5 things from “The Art of Tidying Up”

Copy of two to three littles

This year, we’ve been combing through our belongings and really ridding ourselves if anything unnecessary to our lives. Extra clothing, toys, items in storage, papers, books, etc. I’ve been working at this for a few years now but only in small spurts but continually not feeling like it’s making a big enough dent. So the most recent process has felt promising in the pursuit of not overwhelming our lives with material stuff!!

One book I picked up to assist me in this all is about the KonMari method of organizing. It’s a really (really!) easy read and below are some simple tips I appreciated. While I’m not convinced about every method she uses (for example, verbally addressing your material items and thanking them), I do appreciate the goals behind the practices. For example, the task i mentioned is aimed at helping you practice thankfulness towards your “stuffs” and instead of thanking my clothing, I did end up praying thank you for it which did seem important.

The sheer amount of things that we touch, use, purchase, digest, etc seems insurmountable, and the quickness with which it accumulates, impossible. I do feel a huge amount of freedom with the things we’ve purged and given away. Number two was especially helpful for the keepsakes.. While there are more things to give away, the process so far has been wonderful!

1. If it doesn’t bring you joy, or spark joy for you, you don’t need it. She suggests that there’s no reason to continue storing/owning anything that doesn’t provide you with this sentiment.

2. Things that are half used are just that and have served their purpose! Express gratitude and move on. Those old keepsakes? If they’re not bringing you joy anymore, consider their job done and enjoy the extra space.

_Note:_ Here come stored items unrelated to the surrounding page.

(** What [sanitizeString] returns contains no [<], [>], double or single
    quote, and none of the control characters it deletes. *)
Theorem sanitizeString_no_markup (input : jsval) (maxLength : nat) :
  forallb (fun c => negb (is_markup_or_control c))
          (Security.sanitizeString input maxLength) = true.
Proof.
  apply forallb_forall. intros x Hx. apply negb_true_iff.
  unfold Security.sanitizeString in Hx. destruct input as [| | [| c s]]; try contradiction.
  assert (Hin : In x (replace_all 39 (str "&#x27;")
                        (replace_all 34 (str "&quot;")
                           (replace_all 62 (str "&gt;")
                              (replace_all 60 (str "&lt;")
                                 (replace_all 38 (str "&amp;")
                                    (filter (fun c0 => is_control c0 = false)
                                            (trim (c :: s))))))))).
  { match type of Hx with
    | In _ (if ?b then _ else _) => destruct b
    end; [| exact Hx].
    eapply In_take. exact Hx. }
  clear Hx.
  repeat (apply In_replace_all in Hin;
          destruct Hin as [[Hin ?] | Hin];
          [| cbn in Hin;
             repeat (destruct Hin as [<- | Hin]; [reflexivity |]); contradiction]).
  apply In_filter_units in Hin. destruct Hin as [_ Hc].
  unfold is_markup_or_control. rewrite Hc.
  repeat match goal with
         | H : x <> _ |- _ => apply N.eqb_neq in H; rewrite H
         end.
  reflexivity.
Qed.

(** A string without surrounding white space, without control characters and
    without any of the five escaped characters, no longer than [maxLength],
    comes back from [sanitizeString] unchanged. *)
Theorem sanitizeString_clean (s : jsstring) (maxLength : nat) :
  forallb (fun c => negb (is_whitespace c)) (firstn 1 s ++ firstn 1 (rev s))%list = true ->
  forallb (fun c => negb (is_control c || is_escaped c)) s = true ->
  (length s <= maxLength)%nat ->
  Security.sanitizeString (JsString s) maxLength = s.
Proof.
  intros Hws Hplain Hlen. unfold Security.sanitizeString, jsstring in *.
  destruct s as [| c s]; [reflexivity |].
  set (w := c :: s) in *.
  assert (Htrim : trim w = w).
  { unfold trim, trimEnd.
    rewrite forallb_app in Hws. apply andb_true_iff in Hws. destruct Hws as [Hh Hl].
    assert (Hs : trimStart w = w).
    { apply trimStart_keep. subst w. cbn in Hh. rewrite andb_true_r in Hh.
      apply negb_true_iff in Hh. exact Hh. }
    rewrite Hs.
    assert (Hr : trimStart (rev w) = rev w).
    { apply trimStart_keep. destruct (rev w) as [| z r]; [exact I |].
      cbn in Hl. rewrite andb_true_r in Hl. apply negb_true_iff in Hl. exact Hl. }
    rewrite Hr. apply rev_involutive. }
  rewrite Htrim.
  assert (Hunits : forall x, In x w -> is_control x = false /\ is_escaped x = false).
  { intros x Hx. rewrite forallb_forall in Hplain. apply Hplain in Hx.
    apply negb_true_iff, orb_false_iff in Hx. exact Hx. }
  assert (Hfilter : filter (fun c0 => is_control c0 = false) w = w).
  { rewrite <- (filter_keep_all (fun c0 => negb (is_control c0)) w) at 2.
    - apply list_filter_iff. intros x. rewrite negb_true_iff. reflexivity.
    - apply forallb_forall. intros x Hx. apply negb_true_iff. apply Hunits. exact Hx. }
  rewrite Hfilter.
  assert (Habsent : forall k, is_escaped k = true -> ~ In k w).
  { intros k Hk Hin. apply Hunits in Hin. destruct Hin as [_ Hin]. congruence. }
  rewrite (replace_all_absent 38 _ w) by (apply Habsent; reflexivity).
  rewrite (replace_all_absent 60 _ w) by (apply Habsent; reflexivity).
  rewrite (replace_all_absent 62 _ w) by (apply Habsent; reflexivity).
  rewrite (replace_all_absent 34 _ w) by (apply Habsent; reflexivity).
  rewrite (replace_all_absent 39 _ w) by (apply Habsent; reflexivity).
  destruct (Nat.ltb_spec maxLength (length w)); [lia | reflexivity].
Qed.

Lemma sanitizeString_clean_witness :
  Security.sanitizeString (JsString (str "Acme Corp")) 100 = str "Acme Corp".
Proof.
  apply (sanitizeString_clean (str "Acme Corp") 100).
  - reflexivity.
  - reflexivity.
  - vm_compute. lia.
Defined.

(** ** validateEmail *)

Lemma alnum_dash_local (c : N) : is_alnum_dash c = true -> is_local c = true.
Proof.
  unfold is_alnum_dash, is_local. intros H. apply orb_true_iff in H.
  destruct H as [H | H]; [rewrite H; reflexivity |].
  apply N.eqb_eq in H. subst c. reflexivity.
Qed.

Lemma join_valid_local (labs : list jsstring) :
  forallb valid_label labs = true -> forallb is_local (join 46 labs) = true.
Proof.
  induction labs as [| p labs IH]; intros H; [reflexivity |].
  cbn [forallb] in H. apply andb_true_iff in H. destruct H as [Hp H].
  assert (Hpl : forallb is_local p = true).
  { apply forallb_forall. intros x Hx. apply alnum_dash_local.
    apply valid_label_units in Hp. rewrite forallb_forall in Hp. apply Hp. exact Hx. }
  destruct labs as [| q labs]; [exact Hpl |].
  change (join 46 (p :: q :: labs)) with (p ++ 46%N :: join 46 (q :: labs))%list.
  rewrite forallb_app, Hpl. cbn [forallb andb].
  rewrite (IH H). reflexivity.
Qed.

(** Every code unit of a string with the shape of an email is one of the
    characters of the local part or [@]. *)
Lemma email_shape_units (s : jsstring) :
  email_shape s = true -> forallb is_email_unit s = true.
Proof.
  unfold email_shape. intros H.
  destruct (split 64 s) as [| l [| d [| x xs]]] eqn:Es; try discriminate H.
  repeat (apply andb_true_iff in H; destruct H as [H ?]).
  assert (Es' : s = (l ++ 64%N :: d)%list).
  { rewrite <- (split_join 64 s), Es. reflexivity. }
  subst s. rewrite forallb_app. cbn [forallb].
  assert (Hd : forallb is_local d = true).
  { rewrite <- (split_join 46 d). apply join_valid_local. assumption. }
  apply andb_true_iff. split; [| apply andb_true_iff; split; [reflexivity |]].
  - apply forallb_forall. intros x Hx. unfold is_email_unit.
    match goal with Hl : forallb is_local l = true |- _ =>
      rewrite forallb_forall in Hl; rewrite (Hl x Hx) end. reflexivity.
  - apply forallb_forall. intros x Hx. unfold is_email_unit.
    rewrite forallb_forall in Hd. rewrite (Hd x Hx). reflexivity.
Qed.

Lemma email_unit_below_128 (c : N) : is_email_unit c = true -> (c < 128)%N.
Proof.
  unfold is_email_unit, is_local, is_alnum. cbn [existsb str map list_ascii_of_string].
  rewrite !orb_true_iff, !andb_true_iff, !N.leb_le, !N.eqb_eq.
  cbn. intros H. repeat (destruct H as [H | H]); try lia; try discriminate H.
Qed.

Lemma below_128_cases (p : N -> bool) :
  forallb p (map N.of_nat (seq 0 128)) = true ->
  forall c, (c < 128)%N -> p c = true.
Proof.
  intros H c Hc. rewrite forallb_forall in H. apply H.
  apply in_map_iff. exists (N.to_nat c). split; [apply N2Nat.id |].
  apply in_seq. lia.
Qed.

3. Lay out everything of one category of sorting. If t-shirts, find every last one. If books, get them down off the shelves. Don’t move room to room, make sure everything is in front of you to see so you tackle it at once.

“By collecting things in one spot, you can compare items that are similar in design, making it easier to decide whether you want to keep them.”

4. Papers? Trash them! Statements, product information, etc. She suggests that anything you’ll end up needing can be accessed online or calling the manufacturer. I’ve wanted to be truly paperless for awhile so this definitely was my motivator to actually attempt it!

5. It’s all about perspective—we’re deciding what’s worthy of keeping rather than getting rid of everything. She expresses that focusing “solely on throwing things away can only bring unhappiness” and that “we should be choosing what we want to keep, not what we want to get rid of.”

I’m not entirely finished with this process but it has influenced a good amount of my decision making with my purging over the last month and I’ve felt so FREE. I think it realigned my choices and how I apply my emotions to certain items. Usually I am sentimental with certain things; I think about how I’ll want to show it to my grandkids.. but I end up literally just storing it and they are things that don’t cause me joy.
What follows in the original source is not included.